Lunar orbit is tricky. Because of "mascons" (mass concentrations of heavy rock under the surface), the moon's gravity is lumpy. It pulls satellites out of orbit. Without constant fuel burns, things crash. We’ve already seen a string of failed landings—the Beresheet lander, the Hakuto-R mission, and the Peregrine mission's struggles. Every time a mission fails, we get a new field of debris or a fresh crater.
We don't have a "lunar EPA." There’s no trash collection. If a private company goes bankrupt and leaves a dead reactor or a leaking fuel tank on the surface, who cleans it up? Right now, the answer is nobody. We are rushing into a gold mine without building the roads or the trash cans first.
Building on the moon is a nightmare
Space is hard, but the moon is specifically hateful. The dust—lunar regolith—is like ground glass. It’s electrostatically charged, so it sticks to everything. It eats through seals, ruins camera lenses, and destroys spacesuits.

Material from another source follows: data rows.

(** C10, as the code has it.  Let every entry name that ends in
    ".dist-info/WHEEL" be nested (three segments or more), and let there be
    one.  The folder taken is the first segment of such an entry, and the
    entry opened is [folder/WHEEL]: when the archive has no entry of that
    name the call raises [KeyError] for it, which is always so when the
    folder itself ends in ".dist-info"; when the archive does have an entry
    [folder/WHEEL], that entry is read as the WHEEL file. *)
Theorem nested_dist_info_opens_first_segment (pick : nat) (a : archive) :
  (exists name, In name (namelist a)
                /\ sendswith wheel_suffix name = true) ->
  (forall name, In name (namelist a) ->
                sendswith wheel_suffix name = true -> nested name) ->
  let folder := set_pop pick (dist_info_folders a) in
  (exists name, In name (namelist a)
                /\ sendswith wheel_suffix name = true
                /\ nested name
                /\ first_segment name = folder)
  /\ (~ In (folder ++ lit "/WHEEL") (namelist a) ->
      reconstruct_whl_filename pick a
      = Raise (KeyError (folder ++ lit "/WHEEL")))
  /\ (sendswith (lit ".dist-info") folder = true ->
      reconstruct_whl_filename pick a
      = Raise (KeyError (folder ++ lit "/WHEEL")))
  /\ (forall content,
        archive_open a (folder ++ lit "/WHEEL") = Return content ->
        reconstruct_whl_filename pick a =
        scan_wheel (replace N.eqb (lit ".dist-info") (lit "") folder)
                   (readlines content)).
Proof.
  intros Hsome Hnested folder.
  pose proof (dist_info_folders_some a Hsome) as Hne.
  pose proof (set_pop_In pick Hne) as Hin. fold folder in Hin.
  apply dist_info_folders_In in Hin.
  destruct Hin as [name [Hin [Hend Hseg]]].
  assert (Habsent : ~ In (folder ++ lit "/WHEEL") (namelist a) ->
                    reconstruct_whl_filename pick a
                    = Raise (KeyError (folder ++ lit "/WHEEL"))).
  { intros Hnot. rewrite (reconstruct_unfold pick a Hne). fold folder.
    now rewrite (archive_open_absent a _ Hnot). }
  split; [|split; [|split]].
  - exists name. auto.
  - exact Habsent.
  - intros Hfolder. apply Habsent. intros Hthere.
    assert (Hn : nested (folder ++ lit "/WHEEL")).
    { apply Hnested; [exact Hthere|].
      now rewrite endswith_folder_wheel. }
    unfold nested in Hn. rewrite split_folder_wheel in Hn.
    + simpl in Hn. lia.
    + rewrite <- Hseg. apply first_segment_clean.
  - intros content Hopen.
    rewrite (reconstruct_unfold pick a Hne). fold folder.
    now rewrite Hopen.
Qed.

Lemma nested_dist_info_opens_first_segment_witness :
  reconstruct_whl_filename 0 sample_wheel_nested
  = Raise (KeyError (lit "sub/WHEEL")).
Proof.
  assert (Hsome : exists name,
             In name (namelist sample_wheel_nested)
             /\ sendswith wheel_suffix name = true).
  { exists (lit "sub/pkg-1.0.dist-info/WHEEL"). split; [now left | reflexivity]. }
  assert (Hnested : forall name,
             In name (namelist sample_wheel_nested) ->
             sendswith wheel_suffix name = true -> nested name).
  { intros name [<- | []] _. unfold nested. vm_compute. lia. }
  destruct (nested_dist_info_opens_first_segment 0 sample_wheel_nested
              Hsome Hnested) as [_ [Habsent _]].
  apply Habsent. intros [H | []]. vm_compute in H. discriminate.
Defined.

During Apollo, the suits were basically falling apart after just a few days.
Then there’s the radiation. Without an atmosphere or a magnetic field, you’re getting hammered by solar flares and cosmic rays. Any long-term base has to be buried under meters of dirt or built inside lava tubes. We aren't going to see glass domes and cities. We’re going to see industrial bunkers.
The first "settlers" will likely be robots. We’re seeing a massive push in autonomous 3D printing using lunar soil. If we can't build with what's there, we won't stay. Shipping bricks from Florida is a losing game. Companies like ICON are already working with NASA to develop methods for "printing" landing pads and habitats using lasers to melt the regolith into solid structures.
The strategic high ground
There’s a military side to this that people hate to mention. The moon is the ultimate "high ground." From a lunar base, you can monitor everything in Earth’s orbit. You can see every satellite launch.
The US Space Force and other military branches are already talking about "Cislunar Space Domain Awareness." It sounds like jargon, but it basically means keeping an eye on who is doing what between the Earth and the moon. If one nation can disable another's lunar communications, they effectively blind them in the next frontier. It’s not just about science; it’s about making sure your rivals don't get a permanent strategic advantage.
What you should actually watch for
Ignore the PR fluff about "bringing humanity together." Watch the contracts. Watch where the money goes.
- The South Pole Landings: This is where the ice is. If a mission lands there and stays, they’ve won the first round.
- Power Infrastructure: Sunlight on the moon lasts for 14 days, followed by 14 days of freezing darkness. Whoever builds the first nuclear fission power plant on the surface will be the landlord. Everyone else will have to buy power from them.
- Communication Arrays: We need a "Lunar GPS" and a high-speed data network. Whoever builds the towers controls the flow of information.
The moon isn't a museum. It’s a construction site. We’re moving past the era of "one small step" and into the era of "one big lease." If you aren't paying attention to the specific technical and legal fights happening right now, you're going to wake up in ten years and realize the map of the moon has already been drawn in pen.
Stop thinking of the moon as a destination. Start thinking of it as an infrastructure project. The nations and companies that treat it like a boring, difficult industrial challenge are the ones who will actually run the place. The ones focused on the "poetry" of space will be left behind in the dust.
If you want to track this, don't just follow NASA's main feed. Look at the Federal Register for space regulations or follow the cargo manifests of companies like Astrobotic. That’s where the real race is being won—in the boring details of logistics and law. Look for the next HLS update or the results of the Chang’e 7 mission. That’s the scoreboard.